The River Thames Scheme
Defra/Environment Agency ‘The River Thames Scheme will reduce flood risk to people living and working near the Thames. It will enhance the resilience of nationally important infrastructure, contribute to a vibrant local economy and create many recreational opportunities.
Between 2020 and 2025 the Environment Agency will build a new flood channel alongside the River Thames to reduce flood risk to properties in communities in Datchet, Wraysbury, Egham, Staines, Chertsey, Shepperton, Weybridge, Sunbury, Moseley, Thames Ditton, Kingston and Teddington.
The channel will be built in 3 sections and includes widening of the Desborough Cut and increasing the capacity of weirs at Sunbury, Moseley and Teddington by installing additional weir gates.
15,000 homes and 2,400 business will be better protected from flooding.
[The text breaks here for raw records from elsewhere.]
(* ===== verification/RustStr.v ===== *)
(** * The string operations of Rust's standard library the crate uses

    A [str] is its UTF-8 byte sequence, a Rocq [string].  Every separator and
    every character class the code tests is ASCII, so testing bytes and
    testing [char]s agree: a byte of a multi-byte character is at least 128
    and belongs to none of them. *)

From S2P Require Import Prelude.
From Stdlib Require Import Ascii.
From stdpp Require Import pretty.

Local Open Scope string_scope.
#[global] Arguments String.append !_ _ / : simpl nomatch.

(** ** Character classes *)
Definition byte_of (c : ascii) : Z := Z.of_nat (nat_of_ascii c).

Definition between (lo hi : ascii) (c : ascii) : bool :=
  (byte_of lo <=? byte_of c)%Z && (byte_of c <=? byte_of hi)%Z.

Definition is_ascii_digit (c : ascii) : bool := between "0" "9" c.
Definition is_ascii_alphanumeric (c : ascii) : bool :=
  between "a" "z" c || between "A" "Z" c || is_ascii_digit c.

(** [s.chars().all(p)] *)
Fixpoint all_chars (p : ascii → bool) (s : string) : bool :=
  match s with
  | "" => true
  | String c s' => p c && all_chars p s'
  end.

(** [!s.contains(c)] *)
Definition no_char (c : ascii) (s : string) : bool :=
  all_chars (λ d, negb (Ascii.eqb d c)) s.

Definition is_empty (s : string) : bool :=
  match s with "" => true | _ => false end.

(** ** Splitting and joining *)
Fixpoint strip_prefix (pre s : string) : option string :=
  match pre, s with
  | "", _ => Some s
  | String a pre', String b s' =>
      if Ascii.eqb a b then strip_prefix pre' s' else None
  | String _ _, "" => None
  end.

Definition starts_with (pre s : string) : bool :=
  match strip_prefix pre s with Some _ => true | None => false end.

(** [s.contains(needle)] *)
Fixpoint contains (needle s : string) : bool :=
  starts_with needle s ||
  match s with "" => false | String _ s' => contains needle s' end.

(** [s.split_once(c)]: at the first occurrence. *)
Fixpoint split_once (c : ascii) (s : string) : option (string * string) :=
  match s with
  | "" => None
  | String a s' =>
      if Ascii.eqb a c then Some ("", s')
      else match split_once c s' with
           | Some (x, y) => Some (String a x, y)
           | None => None
           end
  end.

(** [s.rsplit_once(c)]: at the last occurrence. *)
Fixpoint rsplit_once (c : ascii) (s : string) : option (string * string) :=
  match s with
  | "" => None
  | String a s' =>
      match rsplit_once c s' with
      | Some (x, y) => Some (String a x, y)
      | None => if Ascii.eqb a c then Some ("", s') else None
      end
  end.

(** [s.split(c).collect()]: never empty. *)
Fixpoint split (c : ascii) (s : string) : list string :=
  match s with
  | "" => [""]
  | String a s' =>
      if Ascii.eqb a c then "" :: split c s'
      else match split c s' with
           | h :: t => String a h :: t
           | [] => [String a ""]
           end
  end.

(** [l.join(c)] *)
Fixpoint join (c : ascii) (l : list string) : string :=
  match l with
  | [] => ""
  | [x] => x
  | x :: l' => x +:+ String c (join c l')
  end.

(** ** Parsing unsigned integers

    [digits.parse::<uN>()] on a string of ASCII digits: an empty string and a
    value above the maximum are errors. *)
Definition digit_value (c : ascii) : Z := (byte_of c - byte_of "0")%Z.

Fixpoint parse_digits (max acc : Z) (s : string) : option Z :=
  match s with
  | "" => Some acc
  | String c s' =>
      if is_ascii_digit c then
        let acc' := (acc * 10 + digit_value c)%Z in
        if (acc' <=? max)%Z then parse_digits max acc' s' else None
      else None
  end.

Definition parse_uint (max : Z) (s : string) : option Z :=
  if is_empty s then None else parse_digits max 0 s.

(** [str::parse::<u64>]: digits, with an optional plus sign. *)
Definition parse_u64 (s : string) : option Z :=
  match s with
  | String "+" s' => parse_uint (U64 - 1) s'
  | _ => parse_uint (U64 - 1) s
  end.

(** The unbounded value of a digit string. *)
Fixpoint digits_value (acc : Z) (s : string) : Z :=
  match s with
  | "" => acc
  | String c s' => digits_value (acc * 10 + digit_value c) s'
  end.

(** ** Lemmas *)
Lemma str_app_nil_r (s : string) : s +:+ "" = s.
Proof. induction s; simpl; congruence. Qed.

Lemma str_app_assoc (a b c : string) : a +:+ (b +:+ c) = (a +:+ b) +:+ c.
Proof. induction a; simpl; congruence. Qed.

Lemma is_empty_spec s : is_empty s = true ↔ s = "".
Proof. by destruct s. Qed.

Lemma all_chars_app p a b : all_chars p (a +:+ b) = all_chars p a && all_chars p b.
Proof. induction a as [|c a IH]; simpl; [done|]. by rewrite IH, andb_assoc. Qed.

Lemma all_chars_weaken (p q : ascii → bool) s :
  (∀ c, p c = true → q c = true) → all_chars p s = true → all_chars q s = true.
Proof.
  intros Hpq. induction s as [|c s IH]; simpl; [done|].
  rewrite !andb_true_iff. intros []; auto.
Qed.

Lemma strip_prefix_Some pre s r : strip_prefix pre s = Some r ↔ s = pre +:+ r.
Proof.
  revert s; induction pre as [|a pre IH]; intros [|b s]; simpl; [naive_solver..|].
  destruct (Ascii.eqb_spec a b) as [->|]; [rewrite IH|]; naive_solver.
Qed.

Lemma strip_prefix_app pre s : strip_prefix pre (pre +:+ s) = Some s.
Proof. by apply strip_prefix_Some. Qed.

Lemma starts_with_spec pre s : starts_with pre s = true ↔ ∃ r, s = pre +:+ r.
Proof.
  unfold starts_with. destruct (strip_prefix pre s) eqn:E.
  - apply strip_prefix_Some in E. naive_solver.
  - split; [done|]. intros [r ->]. by rewrite strip_prefix_app in E.
Qed.

Lemma no_char_cons c a s : no_char c (String a s) = true ↔ a ≠ c ∧ no_char c s = true.
Proof.
  unfold no_char; simpl. rewrite andb_true_iff, negb_true_iff, Ascii.eqb_neq. done.
Qed.

Lemma no_char_app c a b : no_char c (a +:+ b) = true ↔ no_char c a = true ∧ no_char c b = true.
Proof. unfold no_char. rewrite all_chars_app, andb_true_iff. done. Qed.

Lemma split_once_Some c s x y :
  split_once c s = Some (x, y) ↔ s = x +:+ String c y ∧ no_char c x = true.
Proof.
  revert x; induction s as [|a s IH]; intros x; simpl.
  { split; [done|]. intros [H _]. by destruct x. }
  destruct (Ascii.eqb_spec a c) as [->|Hne].
  - split; [intros [= <- <-]; done|]. intros [H Hx].
    destruct x as [|b x]; simplify_eq/=; [done|]. apply no_char_cons in Hx as []; done.
  - destruct (split_once c s) as [[x' y']|] eqn:E; split.
    + intros [= <- <-]. destruct (proj1 (IH x')) as [-> ?]; [done|].
      split; [done|]. by apply no_char_cons.
    + intros [H Hx]. destruct x as [|b x]; simplify_eq/=.
      apply no_char_cons in Hx as []. assert (Some (x', y') = Some (x, y)) by by apply IH.
      by simplify_eq.
    + done.
    + intros [H Hx]. destruct x as [|b x]; simplify_eq/=.
      apply no_char_cons in Hx as []. assert (None = Some (x, y)) by by apply IH. done.
Qed.

Lemma split_once_app c x y : no_char c x = true → split_once c (x +:+ String c y) = Some (x, y).
Proof. intros. by apply split_once_Some. Qed.

Lemma rsplit_once_None c s : rsplit_once c s = None ↔ no_char c s = true.
Proof.
  induction s as [|a s IH]; simpl; [done|]. rewrite no_char_cons.
  destruct (rsplit_once c s) as [[x y]|]; [naive_solver|].
  destruct (Ascii.eqb_spec a c); naive_solver.
Qed.

Lemma rsplit_once_Some c s x y :
  rsplit_once c s = Some (x, y) ↔ s = x +:+ String c y ∧ no_char c y = true.
Proof.
  revert x; induction s as [|a s IH]; intros x; simpl.
  { split; [done|]. intros [H _]. by destruct x. }
  destruct (rsplit_once c s) as [[x' y']|] eqn:E.
  - split.
    + intros [= <- <-]. by destruct (proj1 (IH x')) as [-> ?].
    + intros [H Hy]. destruct x as [|b x]; simplify_eq/=.
      * apply rsplit_once_None in Hy. congruence.
      * assert (Some (x', y') = Some (x, y)) by by apply IH. by simplify_eq.
  - apply rsplit_once_None in E as E'. destruct (Ascii.eqb_spec a c) as [->|Hne]; split.
    + intros [= <- <-]. done.
    + intros [H Hy]. destruct x as [|b x]; simplify_eq/=; [done|].
      apply no_char_app in E' as [_ [? _]%no_char_cons]. done.
    + done.
    + intros [H Hy]. destruct x as [|b x]; simplify_eq/=.
      apply no_char_app in E' as [_ [? _]%no_char_cons]. done.
Qed.

Lemma rsplit_once_app c x y : no_char c y = true → rsplit_once c (x +:+ String c y) = Some (x, y).
Proof. intros. by apply rsplit_once_Some. Qed.

Lemma split_not_nil c s : split c s ≠ [].
Proof. destruct s as [|a s]; simpl; [done|]. destruct (Ascii.eqb a c), (split c s); done. Qed.

Lemma join_cons c x l : l ≠ [] → join c (x :: l) = x +:+ String c (join c l).
Proof. by destruct l. Qed.

(** [split] is inverted by [join]. *)
Lemma join_split c s : join c (split c s) = s.
Proof.
  induction s as [|a s IH]; [done|]. cbn [split].
  destruct (Ascii.eqb_spec a c) as [->|].
  - rewrite join_cons by apply split_not_nil. simpl. by rewrite IH.
  - destruct (split c s) as [|h t] eqn:E; [by apply split_not_nil in E|].
    rewrite <- IH. by destruct t.
Qed.

Lemma split_no_char c s : no_char c s = true → split c s = [s].
Proof.
  induction s as [|a s IH]; [done|]. intros [Hne Hs]%no_char_cons. simpl.
  rewrite (proj2 (Ascii.eqb_neq _ _) Hne), IH; done.
Qed.

Lemma split_app c x s : no_char c x = true → split c (x +:+ String c s) = x :: split c s.
Proof.
  induction x as [|a x IH]; simpl; [by rewrite Ascii.eqb_refl|].
  intros [Hne Hx]%no_char_cons. rewrite (proj2 (Ascii.eqb_neq _ _) Hne), IH; done.
Qed.

(** [join] is inverted by [split] on parts without the separator. *)
Lemma split_join c l : l ≠ [] → Forall (λ x, no_char c x = true) l → split c (join c l) = l.
Proof.
  intros Hl Hf; revert Hl. induction Hf as [|x l Hx Hl IH]; [done|].
  intros _. destruct l as [|y l]; [by apply split_no_char|].
  rewrite join_cons, split_app, IH; done.
Qed.

Lemma parse_digits_value max acc s v :
  (0 ≤ acc)%Z → parse_digits max acc s = Some v → v = digits_value acc s ∧ (acc ≤ v)%Z.
Proof.
  revert acc; induction s as [|c s IH]; intros acc Hacc; simpl; [naive_solver lia|].
  destruct (is_ascii_digit c) eqn:Hc; [|done].
  destruct (_ <=? _)%Z eqn:Hle; [|done]. intros H.
  unfold is_ascii_digit, between in Hc. to_prop.
  assert (0 ≤ digit_value c)%Z by (unfold digit_value; lia).
  apply IH in H; [|lia]. naive_solver lia.
Qed.

Lemma digits_value_ge acc s :
  (0 ≤ acc)%Z → all_chars is_ascii_digit s = true → (acc ≤ digits_value acc s)%Z.
Proof.
  revert acc; induction s as [|c s IH]; intros acc Hacc; simpl; [lia|].
  intros [Hc Hs]%andb_true_iff. unfold is_ascii_digit, between in Hc. to_prop.
  assert (0 ≤ digit_value c)%Z by (unfold digit_value; lia).
  specialize (IH (acc * 10 + digit_value c)%Z ltac:(lia) Hs). lia.
Qed.

(** On a digit string, parsing fails exactly when the value is too large. *)
Lemma parse_digits_spec max acc s :
  (0 ≤ acc ≤ max)%Z → all_chars is_ascii_digit s = true →
  parse_digits max acc s =
    if (digits_value acc s <=? max)%Z then Some (digits_value acc s) else None.
Proof.
  revert acc; induction s as [|c s IH]; intros acc Hacc; simpl.
  { intros _. by rewrite (proj2 (Z.leb_le _ _)) by lia. }
  intros [Hc Hs]%andb_true_iff. rewrite Hc.
  assert (0 ≤ digit_value c)%Z.
  { unfold is_ascii_digit, between in Hc. to_prop. unfold digit_value. lia. }
  pose proof (digits_value_ge (acc * 10 + digit_value c) s ltac:(lia) Hs).
  destruct (acc * 10 + digit_value c <=? max)%Z eqn:E; to_prop.
  - apply IH; [lia|done].
  - by rewrite (proj2 (Z.leb_gt _ _)) by lia.
Qed.

Lemma parse_uint_spec max s :
  (0 ≤ max)%Z → is_empty s = false → all_chars is_ascii_digit s = true →
  parse_uint max s =
    if (digits_value 0 s <=? max)%Z then Some (digits_value 0 s) else None.
Proof. intros ? He ?. unfold parse_uint. rewrite He. by apply parse_digits_spec. Qed.

(** ** Printing unsigned integers

    [Display for u64] is [pretty] on [N]; parsing reads it back. *)
Lemma digit_char (d : N) :
  (d < 10)%N → is_ascii_digit (pretty_N_char d) = true ∧ digit_value (pretty_N_char d) = Z.of_N d.
Proof.
  intros Hd. destruct d as [|p]; [done|].
  do 4 (destruct p as [p|p|]; try done; try lia).
Qed.

Lemma pretty_go_digits x s :
  all_chars is_ascii_digit s = true →
  all_chars is_ascii_digit (pretty_N_go x s) = true ∧
  digits_value 0 (pretty_N_go x s) = digits_value (Z.of_N x) s ∧
  ((0 < x)%N → is_empty (pretty_N_go x s) = false).
Proof.
  revert s. induction (N.lt_wf_0 x) as [x _ IH]; intros s Hs.
  destruct (decide (0 < x)%N) as [Hx|Hx].
  2: { replace x with 0%N by lia. rewrite pretty_N_go_0. split_and!; [done..|lia]. }
  rewrite pretty_N_go_step by done.
  destruct (digit_char (x `mod` 10)) as [Hd Hv]; [apply N.mod_lt; lia|].
  destruct (IH (x `div` 10)%N) with (s := String (pretty_N_char (x `mod` 10)) s) as (H1 & H2 & H3).
  { apply N.div_lt; lia. }
  { simpl. by rewrite Hd. }
  split_and!; [done| |intros _].
  - rewrite H2. simpl. rewrite Hv. f_equal. rewrite N2Z.inj_div, N2Z.inj_mod.
    pose proof (Z.div_mod (Z.of_N x) 10 ltac:(lia)). lia.
  - destruct (decide (0 < x `div` 10)%N); [by apply H3|].
    assert (x `div` 10 = 0)%N as -> by (by apply N.le_0_r, N.nlt_ge). by rewrite pretty_N_go_0.
Qed.

Lemma parse_pretty_u64 z : u64_range z → parse_u64 (pretty (Z.to_N z)) = Some z.
Proof.
  intros Hz. unfold u64_range in Hz. unfold pretty, pretty_N.
  destruct (decide (Z.to_N z = 0)%N); [by replace z with 0%Z by lia|].
  destruct (pretty_go_digits (Z.to_N z) "") as (H1 & H2 & H3); [done|].
  set (s := pretty_N_go (Z.to_N z) "") in *. simpl in H2.
  assert (parse_u64 s = parse_uint (U64 - 1) s) as ->.
  { unfold parse_u64. destruct s as [|c s']; [done|].
    destruct c as [[] [] [] [] [] [] [] []]; done. }
  rewrite parse_uint_spec, H2, Z2N.id by (done || lia || by apply H3; lia).
  by rewrite (proj2 (Z.leb_le _ _)) by lia.
Qed.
Road, rail, power and water networks will be more resilient. 106 hectares of new public open space and 23km of new pathways will be created, as well as improving biodiversity for wildlife through the creation of 250 hectares of new habitat.
Construction of the new channel gives the opportunity to create habitats for wildlife and recreation activities including walking, cycling, boating and angling.
As development work continues, the Environment Agency are working with communities between Datchet and Teddington to increase their resilience to flooding. This includes working with emergency services, local councils and other organisations to co-ordinate their response during major floods.
Read the latest news stories about the River Thames Scheme.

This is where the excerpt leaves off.